Dia bahkan membuat konsesi perihal penyatuan hutang negara-negara Eropa dalam menghadapi pandemi. Paket stimulus besar yang ia ajukan bersama Macron pada pertengahan Mei lalu bertujuan untuk membantu negara-negara paling terpukul seperti Italia dan Spanyol, dan untuk pertama kalinya akan didanai dengan penyatuan hutang di seantero Uni Eropa.

Seperti yang disampaikan Merkel dalam konferensi pers bersama Macron, bahwa situasi ekonomi saat ini adalah tantangan "terbesar” dalam sejarah UE, sehingga "krisis seperti itu menuntut respons yang tepat.”

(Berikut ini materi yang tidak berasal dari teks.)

Lemma bytes_of_words_at (f : nat -> Z) (b : bytes) :
  (forall k, (k < word_count (zlen b))%nat -> f k = word_at b k) -> bytes_of_words f (zlen b) = b.
Proof.
  intros Hf. unfold bytes_of_words, zlen at 1. rewrite Nat2Z.id.
  enough (forall n b f o, length b = n -> (forall k, (k < word_count (zlen b))%nat -> f (o + k)%nat = word_at b k) ->
    take (length b) (concat ((fun k => u64_le (f k)) <$> seq o (word_count (zlen b)))) = b) as Hgen by (by apply (Hgen _ b f 0%nat eq_refl)).
  clear b f Hf. induction n as [n IH] using lt_wf_ind. intros b f o Hn Hf. destruct (decide (b = [])) as [->|Hb]; [done|].
  rewrite (word_count_step b Hb) in *. cbn [seq fmap list_fmap concat].
  pose proof (Hf 0%nat ltac:(lia)) as H0. rewrite Nat.add_0_r in H0. rewrite H0. unfold word_at. rewrite Nat.mul_0_r, drop_0.
  assert (0 < length b)%nat by (destruct b; simpl; [done|lia]).
  change (u64_le (of_le (take 8 b))) with (to_le 8 (of_le (take 8 b))). rewrite to_le_pad by (rewrite length_take; lia).
  destruct (Nat.le_gt_cases 8 (length b)) as [Hge|Hlt].
  - rewrite length_take, Nat.min_l, Nat.sub_diag, app_nil_r by lia. cbn [replicate].
    rewrite take_app, length_take, Nat.min_l by lia. rewrite take_take, Nat.min_r by lia.
    etrans; [|apply (take_drop 8 b)]. f_equal. replace (length b - 8)%nat with (length (drop 8 b)) by (rewrite length_drop; lia).
    apply (IH (length (drop 8 b))); [rewrite length_drop; lia|done|]. intros k Hk. replace (S o + k)%nat with (o + S k)%nat by lia. rewrite Hf by lia.
    unfold word_at. rewrite drop_drop. do 3 f_equal. lia.
  - rewrite take_ge with (n := 8%nat) by lia. rewrite <- app_assoc, take_app_length. done.
Qed.
(* ===== verification/GrantsSystem.v ===== *)
(** * Grants under any interleaving

    The Manager and the engines call the grant methods in any order, and their atomic steps interleave
    freely.  On each side, the calls for one operation come from one thread at a time; reservations run
    on any number of threads.  [exec] runs a schedule. *)
From S2P Require Import Prelude Containers Words Wire Grants GrantsLogic GrantsRules GrantsSpec GrantsPlans GrantsManager.

Local Open Scope Z_scope.
Local Open Scope prog_scope.

(** ** Calls *)

Inductive Call :=
| Reserve
| Cancel (fuel : nat) | ClaimLocal | Drain (r : result unit bytes) (evidence : option RestoreTiming) | Poll
| Claim | StartManaged (fuel : nat) | PublishLocal (plan : bytes) (more : bool) | ReleasePlan | ContinueLocal | Revoke (fuel : nat)
| DrainTiming | DrainSucceeded | Reap | Reject (fuel : nat) (message : bytes) | FinishCancelled (fuel : nat)
| Complete (r : result unit bytes) | ManagerUpdates.

Definition discard {A} (p : prog A) : prog unit := do! _ := p in Ret tt.

(** The method that a thread of role [r] runs, if its side may call it. *)
Definition method (r : Role) (c : Call) : option (prog unit) :=
  match r, c with
  | Rsv _, Reserve => Some (discard reserve)
  | Eng id, Cancel fuel => Some (discard (cancel fuel id))
  | Eng id, ClaimLocal => Some (discard (claim_local id))
  | Eng id, Drain x t => Some (discard (drained id x t))
  | Eng id, Poll => Some (discard (poll id))
  | Man id, Claim => Some (discard (claim id))
  | Man id, StartManaged fuel => Some (discard (start_managed fuel id))
  | Man id, PublishLocal plan more => Some (discard (publish_local id plan more))
  | Man id, ReleasePlan => Some (discard (release_plan id))
  | Man id, ContinueLocal => Some (discard (continue_local id))
  | Man id, Revoke fuel => Some (discard (revoke fuel id))
  | Man id, DrainTiming => Some (discard (drain_timing id))
  | Man id, DrainSucceeded => Some (discard (drain_succeeded id))
  | Man id, Reap => Some (discard (reap id))
  | Man id, Reject fuel msg => Some (discard (reject fuel id msg))
  | Man id, FinishCancelled fuel => Some (discard (finish_cancelled fuel id))
  | Man id, Complete x => Some (discard (complete id x))
  | Man id, ManagerUpdates => Some (discard manager_updates)
  | _, _ => None
  end.

(** ** Schedules *)

Record Config := mkConfig { memory : Mem; threads : Role -> option (prog unit) }.
Definition set_thread (r : Role) (p : prog unit) (c : Config) (m : Mem) : Config :=
  mkConfig m (fun r' => if decide (r' = r) then Some p else threads c r').

Inductive Action := Start (r : Role) (c : Call) | Run (r : Role).

(** An operation id is a [u64]. *)
Definition role_id (r : Role) : Z := match r with Eng id | Man id => id | Rsv _ => 0 end.

Definition act (c : Config) (a : Action) : option Config :=
  match a with
  | Start r call =>
      if role_id r <? 0 then None else
      match threads c r with
      | Some (Step _ _ _) => None
      | _ => p ← method r call; Some (set_thread r p c (memory c))
      end
  | Run r =>
      match threads c r with
      | Some (Step e u n) => if e (memory c) then Some (set_thread r (n (memory c)) c (u (memory c))) else None
      | _ => None
      end
  end.
Fixpoint exec (c : Config) (l : list Action) : option Config :=
  match l with [] => Some c | a :: l => c' ← act c a; exec c' l end.

(** The memory after [create]: zeroed, the next operation is 1. *)
Definition empty_slot : Slot := mkSlot 0 0 0 0 0 (fun _ => 0) 0 (fun _ => 0).
Definition create : Mem := mkMem 1 (fun _ => 0) (fun _ => empty_slot) (fun _ => 0) ∅ None [].
Definition initial : Config := mkConfig create (fun _ => None).

(** ** Soundness *)

#[local] Opaque reserve.

Lemma offset_invalid id : 0 <= id -> ~ valid_id id -> exists e, offset id = Err e.
Proof. intros H0 Hn. destruct (offset id) as [s|e] eqn:E; [|by exists e]. by apply offset_Ok in E as [? _]. Qed.

(** A method called with an id that no record can have touches nothing. *)
Lemma method_invalid r c p m : 0 <= role_id r -> owner r (role_id r) -> ~ valid_id (role_id r) -> method r c = Some p -> wp r p fine m.
Proof.
  intros H0 Ho Hn Hp. destruct (offset_invalid _ H0 Hn) as [e He].
  assert (Hst : state (role_id r) = Ret (Err e)) by (unfold state; by rewrite He).
  assert (Htr : forall from to evs, transition (role_id r) from to evs = Ret (Err e)) by (intros; unfold transition; by rewrite He).
  destruct Ho as [Hr|Hr]; rewrite Hr in *; cbn [role_id] in *; destruct c; try discriminate Hp; injection Hp as <-; unfold discard; apply wp_bind;
    try (apply any_manager_updates);
    unfold claim_local, drained, poll, claim, publish_local, release_plan, continue_local, drain_timing, drain_succeeded, reap, finish_cancelled, complete;
    try (destruct fuel; [apply wp_spin|]; cbn [cancel start_managed revoke reject]);
    rewrite ?Hst, ?Htr, ?He; done.
Qed.

Lemma method_fine r c p m : 0 <= role_id r -> method r c = Some p -> wp r p fine m.
Proof.
  intros H0 Hp. destruct r as [id|id|n].
  - destruct (decide (valid_id id)) as [Hv|Hv]; [|eapply method_invalid; [done|apply eng_owner|done|done]].
    destruct c; try discriminate Hp; injection Hp as <-; apply wp_bind; (eapply wp_mono; [|by auto using eng_cancel, eng_claim_local, eng_drained, eng_poll]); done.
  - destruct (decide (valid_id id)) as [Hv|Hv]; [|eapply method_invalid; [done|apply man_owner|done|done]].
    destruct c; try discriminate Hp; injection Hp as <-; apply wp_bind; (eapply wp_mono; [|first
      [by apply man_claim|by apply man_start_managed|by apply man_publish|by apply man_release_plan|by apply man_continue|by apply man_revoke
      |by apply man_drain_timing|by apply man_drain_succeeded|by apply man_reap|by apply man_reject|by apply man_complete|apply any_manager_updates]]); done.
  - destruct c; try done. injection Hp as <-. apply wp_bind. eapply wp_mono; [|apply rsv_reserve]. done.
Qed.

Definition sound (c : Config) : Prop := Inv (memory c) /\ forall r p, threads c r = Some p -> wp r p fine (memory c).

Lemma act_sound c a c' : act c a = Some c' -> sound c -> sound c'.
Proof.
  intros Ha [Hi Ht]. destruct a as [r call|r]; cbn [act] in Ha.
  - destruct (Z.ltb_spec (role_id r) 0) as [|H0]; [done|].
    assert (exists p, method r call = Some p /\ c' = set_thread r p c (memory c)) as (p & Hp & ->).
    { destruct (threads c r) as [[x|e u n]|]; [|done|]; apply bind_Some in Ha as (p & Hp & [= <-]); by exists p. }
    split; [done|]. intros r' p'. cbn. destruct (decide (r' = r)) as [->|]; [|apply Ht]. intros [= <-]. by apply (method_fine r call).
  - destruct (threads c r) as [[x|e u n]|] eqn:Er; try done. destruct (e (memory c)) eqn:Ee; [|done]. injection Ha as <-.
    destruct (Ht r _ Er (memory c) ltac:(constructor) Hi Ee) as (Hg & Hi' & Hw). split; [done|]. intros r' p'. cbn.
    destruct (decide (r' = r)) as [->|Hne]; [by intros [= <-]|]. intros Hp'. eapply wp_env; [|by apply Ht]. split; [done|]. by exists r.
Qed.
Lemma exec_sound l c c' : exec c l = Some c' -> sound c -> sound c'.
Proof.
  revert c. induction l as [|a l IH]; intros c; cbn [exec]; [by intros [= <-]|]. intros (c1 & H1 & H2)%bind_Some Hc. eapply IH; [done|]. by eapply act_sound.
Qed.

Lemma create_inv : Inv create.
Proof.
  assert (Hnone : forall id s, valid_id id -> ~ at_state create id s).
  { intros id s [Hid _] Ha. unfold at_state in Ha. cbn in Ha. rewrite tag_of_eq in Ha. pose proof (code_range s). lia. }
  constructor; try (intros id s Hv Ha; by destruct (Hnone id s Hv Ha)); try (by intros id Hin; apply elem_of_nil in Hin);
    try (by intros id f msg Hin; apply elem_of_nil in Hin); [|done].
  split; [apply map_Forall_empty|]. intros i j r r' Hi. change ((∅ : gmap Z (Z * Z)) !! i = Some r) in Hi. by rewrite lookup_empty in Hi.
Qed.

(** C3. Under every schedule of the Manager's and the engines' calls, each reserved operation is new; a
    plan that an engine claims is, byte for byte, the one that the Manager published last for that
    operation; a result that an engine polls is the one that was written last for it, and it is
    delivered once; and the plans in the bank are inside it and never overlap. *)
Theorem grants_exact l c :
  exec initial l = Some c -> trace_ok (trace (memory c)) /\ plans_ok (plans (memory c)).
Proof.
  intros He. destruct (exec_sound l initial c He) as [Hi _]; [|split; apply Hi]. split; [apply create_inv|done].
Qed.

(** Two operations whose publications interleave: the first is restored, the second revoked. *)
Definition sample_plan : bytes := str "blocks 7,8,9".
Definition sample_schedule : list Action :=
  let run n r := replicate n (Run r) in
  Start (Rsv 0) Reserve :: Start (Rsv 1) Reserve :: [Run (Rsv 0); Run (Rsv 1); Run (Rsv 1); Run (Rsv 0); Run (Rsv 0); Run (Rsv 1)] ++
  Start (Man 1) Claim :: Start (Man 2) Claim :: [Run (Man 1); Run (Man 2)] ++
  Start (Man 1) (PublishLocal sample_plan false) :: Start (Man 2) (PublishLocal (str "other") true) ::
  [Run (Man 1); Run (Man 2); Run (Man 2); Run (Man 1); Run (Man 2)] ++ run 8%nat (Man 2) ++ run 10%nat (Man 1) ++
  Start (Eng 1) ClaimLocal :: Start (Man 2) (Revoke 3) :: run 3%nat (Eng 1) ++ run 3%nat (Man 2) ++ run 5%nat (Eng 1) ++
  Start (Eng 1) (Drain (Err (str "lost")) None) :: Start (Man 1) ReleasePlan :: run 2%nat (Man 1) ++ run 6%nat (Eng 1) ++ run 3%nat (Man 1) ++
  Start (Man 1) Reap :: Start (Man 2) Reap :: run 5%nat (Man 1) ++ Start (Eng 1) Poll :: run 4%nat (Eng 1).

Lemma grants_exact_witness :
  exists c, exec initial sample_schedule = Some c /\ length (trace (memory c)) = 7%nat /\
    trace_ok (trace (memory c)) /\ plans_ok (plans (memory c)).
Proof.
  assert (Hlen : (fun c => length (trace (memory c))) <$> exec initial sample_schedule = Some 7%nat) by (vm_compute; reflexivity).
  destruct (exec initial sample_schedule) as [c|] eqn:E; [|discriminate Hlen]. exists c. split; [reflexivity|].
  split; [by injection Hlen|]. exact (grants_exact sample_schedule c E).
Defined.

(** ** The layout of the mapping *)

Definition field_in (f : Field) : Prop :=
  match f with FMessage k => 0 <= k < RESTORE_ERROR_BYTES / 8 | FTiming k => 0 <= k < 6 | _ => True end.
Definition in_mapping (c : Cell) : Prop :=
  match c with
  | NextWord => True
  | DirtyWord i => 0 <= i < DIRTY_WORDS
  | RecordWord s f => 0 <= s < RESTORE_COMPLETION_SLOTS /\ field_in f
  | BankWord i => 0 <= i < RESTORE_PLAN_BYTES / 8
  end.

Ltac layout := unfold in_mapping, address, DIRTY_WORDS, MAPPING_BYTES, PLAN_OFFSET, HEADER_BYTES, RECORD_BYTES,
  NEXT_OPERATION_OFFSET, DIRTY_OFFSET, RESTORE_COMPLETION_SLOTS, RESTORE_PLAN_BYTES, RESTORE_ERROR_BYTES in *;
  change (1024 / 64) with 16 in *; change (1024 * 1024 / 8) with 131072 in *; change (88 / 8) with 11 in *.

Lemma field_offset_range f : field_in f -> 0 <= field_offset f /\ field_offset f + 8 <= 184 /\ field_offset f mod 8 = 0.
Proof. destruct f; unfold field_in, field_offset; layout; intros Hf; try (split_and!; [lia|lia|reflexivity]); (split; [lia|]; split; [lia|]); Z.div_mod_to_equations; lia. Qed.
Lemma field_offset_inj f g : field_in f -> field_in g -> field_offset f = field_offset g -> f = g.
Proof. destruct f, g; unfold field_in, field_offset; layout; intros Hf Hg He; try lia; try done; f_equal; lia. Qed.

(** The words of the mapping do not overlap: every word lies in the mapping behind its identity
    words, is aligned to its size, and different words have different offsets, so the assertion of
    [word] never fails and no access touches another field. *)
Theorem layout_exact c c' :
  in_mapping c -> in_mapping c' ->
  24 <= address c /\ address c + 8 <= MAPPING_BYTES /\ address c mod 8 = 0 /\ (address c = address c' -> c = c').
Proof.
  intros Hc Hc'. assert (Hb : 24 <= address c /\ address c + 8 <= MAPPING_BYTES /\ address c mod 8 = 0).
  { destruct c as [|i|s f|i]; [split_and!; by vm_compute|layout; Z.div_mod_to_equations; lia| |layout; Z.div_mod_to_equations; lia].
    destruct Hc as [Hs Hf]. pose proof (field_offset_range f Hf). layout. Z.div_mod_to_equations. lia. }
  split_and!; try apply Hb. intros He. destruct c as [|i|s f|i], c' as [|i'|s' f'|i']; try done;
    try (layout; solve [lia|f_equal; lia]);
    repeat match goal with H : in_mapping (RecordWord _ ?f) |- _ => destruct H as [? H]; pose proof (field_offset_range f H) end; try (layout; lia).
  assert (s = s') as <- by (layout; lia). f_equal. apply field_offset_inj; [done|done|]. unfold address in He. lia.
Qed.
Lemma layout_exact_witness :
  let c := RecordWord 1023 (FMessage 10) in let c' := RecordWord 1023 FTimed in
  in_mapping c /\ in_mapping c' /\ address c + 8 = address c' /\ address c + 8 <= MAPPING_BYTES.
Proof.
  assert (Hc : in_mapping (RecordWord 1023 (FMessage 10))) by (layout; unfold field_in; layout; lia). assert (Hc' : in_mapping (RecordWord 1023 FTimed)) by (layout; unfold field_in; lia).
  split; [exact Hc|]. split; [exact Hc'|]. split; [reflexivity|]. exact (proj1 (proj2 (layout_exact _ _ Hc Hc'))).
Defined.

‘Mesin' Prancis-Jerman mulai beraksi?

Pesan yang ingin diutarakan oleh Merkel dan Macron sudah jelas, bahwa "motor” Prancis-Jerman telah sekali lagi menjadi penggerak di Uni Eropa, mendorong kebijakan-kebijakan di blok tersebut ke depan. Terutama di hari-hari awal Uni Eropa yang lebih kecil, tanpa adanya pengaruh dari Inggris.

Anda tidak dapat menemukan monumen yang menjadi lambang persatuan Eropa di Kawasan pemerintahan Berlin. Tetapi ada satu lambang rekonsiliasi antara Prancis-Jerman, yaitu sebuah patung pemimpin pascaperang Charles de Gaulle dan Konrad Adenauer (mantan kanselir CDU lain yang dipuji oleh partainya sebagai bapak pendiri Uni Eropa), yang saling berpegangan. Monumen ini menggambarkan sejarah penting penandatangan pakta persahabatan Prancis-Jerman pada tahun 1963.

"Kami hanya bisa berharap bahwa Prancis dan Jerman menjadi penggerak persatuan Eropa sekali lagi,” kata filsuf Italia-Jerman Vittorio Hösle, yang bekerja sebagai penasihat Helmut Kohl selama menjabat.

Dia memperingatkan bahwa integrasi lebih lanjut diperlukan untuk memastikan hal tersebut terwujud. "Jika langkah lebih lanjut tidak diambil untuk memperdalam persatuan, Uni Eropa bisa runtuh seperti rumah kartu,” katanya memperingatkan.

Di Jerman, Merkel sering dipandang berada dalam elemen politiknya ketika menghadapi krisis, Dengan begitu, tahun 2020 seharusnya tidak mengecewakan baginya, karena tugas terakhirnya adalah membantu mengarahkan kapal Eropa.